▸ Activity
In the entries below, find the line with "- apply Forall_rev." and the line with "destruct name; done.". Return those two lines and all lines between them, exactly.

Records drawn from a dataset:
>>
(** A conflict name differs from the path in its last component only. *)
Lemma generateFileName_shape (fullPath : string) (n : nat) :
  fullPath ≠ "" → Path.endsWithSlash fullPath = false →
  ∃ before name name',
    fullPath = JS.of_chars (before ++ name)
    ∧ generateFileName fullPath n = JS.of_chars (before ++ name')
    ∧ name ≠ [] ∧ name' ≠ [] ∧ Forall notSlash name ∧ Forall notSlash name'.
Proof.
  intros Hne Hslash.
  assert (∃ before name, JS.chars fullPath = before ++ name ∧ name ≠ []
                         ∧ Forall notSlash name) as (before & name & Hchars & Hname & Hfree).
  { unfold Path.endsWithSlash in Hslash.
    pose proof (takeWhile_dropWhile (λ c, negb (Path.isSlash c))
                  (rev (JS.chars fullPath))) as Hsplit.
    pose proof (takeWhile_Forall (λ c, negb (Path.isSlash c))
                  (rev (JS.chars fullPath))) as Hkeep.
    exists (rev (Path.dropWhile (λ c, negb (Path.isSlash c)) (rev (JS.chars fullPath)))),
           (rev (Path.takeWhile (λ c, negb (Path.isSlash c)) (rev (JS.chars fullPath)))).
    split; [|split].
    - by rewrite <-rev_app_distr, Hsplit, rev_involutive.
    - destruct (rev (JS.chars fullPath)) as [|c l] eqn:Hrev.
      + apply (f_equal (@rev ascii)) in Hrev. rewrite rev_involutive in Hrev.
        simpl in Hrev. destruct fullPath; done.
      + simpl. rewrite Hslash. simpl. intros Hnil.
        by apply app_eq_nil in Hnil as [_ ?].
    - apply Forall_rev. eapply Forall_impl; [done|].
      intros c. unfold notSlash. by destruct (Path.isSlash c). }
  assert (Forall notSlash (JS.chars (".conflict" +:+ pretty n))) as Hmid.
  { rewrite chars_app. apply Forall_app. split; [by repeat constructor|].
    apply pretty_nat_notSlash. }
  destruct n as [|n].
  { exists before, name, name. rewrite <-Hchars, of_chars_chars. done. }
  unfold generateFileName.
  destruct (splitExtension_cases fullPath)
    as [->|(before' & tail & Htail & Hfree' & Hchars' & ->)].
  - exists before, name, (name ++ JS.chars (".conflict" +:+ pretty (S n))).
    split; [by rewrite <-Hchars, of_chars_chars|]. split; [|split; [done|split]].
    + rewrite <-(of_chars_chars (_ +:+ _)). f_equal.
      rewrite !chars_app, Hchars. simpl. by rewrite app_nil_r, <-!app_assoc.
    + destruct name; done.
    + split; [done|]. by apply Forall_app.
  - exists before', ("."%char :: tail),
           (JS.chars (".conflict" +:+ pretty (S n)) ++ "."%char :: tail).
    split; [by rewrite <-Hchars', of_chars_chars|]. split; [|split; [done|split]].
    + rewrite <-(of_chars_chars (_ +:+ _)). f_equal.
      by rewrite !chars_app, !chars_of_chars.
    + intros Hnil. by apply app_eq_nil in Hnil as [_ ?].
    + split; [by constructor|]. apply Forall_app. split; [done|].
      by constructor.
Qed.

Lemma generateFileName_dirname (fullPath : string) (n : nat) :
  fullPath ≠ "" → Path.endsWithSlash fullPath = false →
  Path.dirname (generateFileName fullPath n) = Path.dirname fullPath
  ∧ Path.endsWithSlash (generateFileName fullPath n) = false.
Proof.
  intros Hne Hslash.
  destruct (generateFileName_shape fullPath n Hne Hslash)
    as (before & name & name' & Hfull & -> & ? & ? & ? & ?).
  split.
  - rewrite Hfull. by apply dirname_last_component.
  - by apply endsWithSlash_last_component.
Qed.

(** The first conflict name that is free is created, when there is one
    among the thousand. *)
Lemma conflict_chain_complete (fullPath sourceCode : string) (fs : Fs.state)
    (n : nat) :
  fullPath ≠ "" → Path.endsWithSlash fullPath = false →
  Fs.resolveDir fs (Path.dirname fullPath) = Ok () →
  n ≤ 1000 → Fs.nodeAt fs (generateFileName fullPath n) = None →
  ∀ attempts counter,
    1 ≤ counter ≤ n → n - counter < attempts →
    (∀ m, counter ≤ m < n →
          is_Some (Fs.nodeAt fs (generateFileName fullPath m))) →
    tryWriteFileFrom fullPath sourceCode attempts counter fs
    = (Ok (), <[generateFileName fullPath n := File sourceCode]> fs).
Proof.
  intros Hne Hslash Hdir Hn Hfree.
  induction attempts as [|attempts IH]; intros counter Hc Hatt Hbusy; [lia|].
  rewrite tryWriteFileFrom_unfold.
  destruct (Nat.ltb_spec 1000 counter); [lia|]. simpl.
  destruct (generateFileName_dirname fullPath counter Hne Hslash) as [Hd Hs].
  unfold Fs.writeFile_wx. rewrite Hs.
  destruct (decide (counter = n)) as [->|Hlt].
  - by rewrite Hfree, Hd, Hdir.
  - destruct (Hbusy counter) as [x Hx]; [lia|]. rewrite Hx.
    destruct counter as [|counter]; [lia|]. apply IH; [lia..|].
    intros m Hm. apply Hbusy. lia.
Qed.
<<
▸ Written reply
    - apply Forall_rev. eapply Forall_impl; [done|].
      intros c. unfold notSlash. by destruct (Path.isSlash c). }
  assert (Forall notSlash (JS.chars (".conflict" +:+ pretty n))) as Hmid.
  { rewrite chars_app. apply Forall_app. split; [by repeat constructor|].
    apply pretty_nat_notSlash. }
  destruct n as [|n].
  { exists before, name, name. rewrite <-Hchars, of_chars_chars. done. }
  unfold generateFileName.
  destruct (splitExtension_cases fullPath)
    as [->|(before' & tail & Htail & Hfree' & Hchars' & ->)].
  - exists before, name, (name ++ JS.chars (".conflict" +:+ pretty (S n))).
    split; [by rewrite <-Hchars, of_chars_chars|]. split; [|split; [done|split]].
    + rewrite <-(of_chars_chars (_ +:+ _)). f_equal.
      rewrite !chars_app, Hchars. simpl. by rewrite app_nil_r, <-!app_assoc.
    + destruct name; done.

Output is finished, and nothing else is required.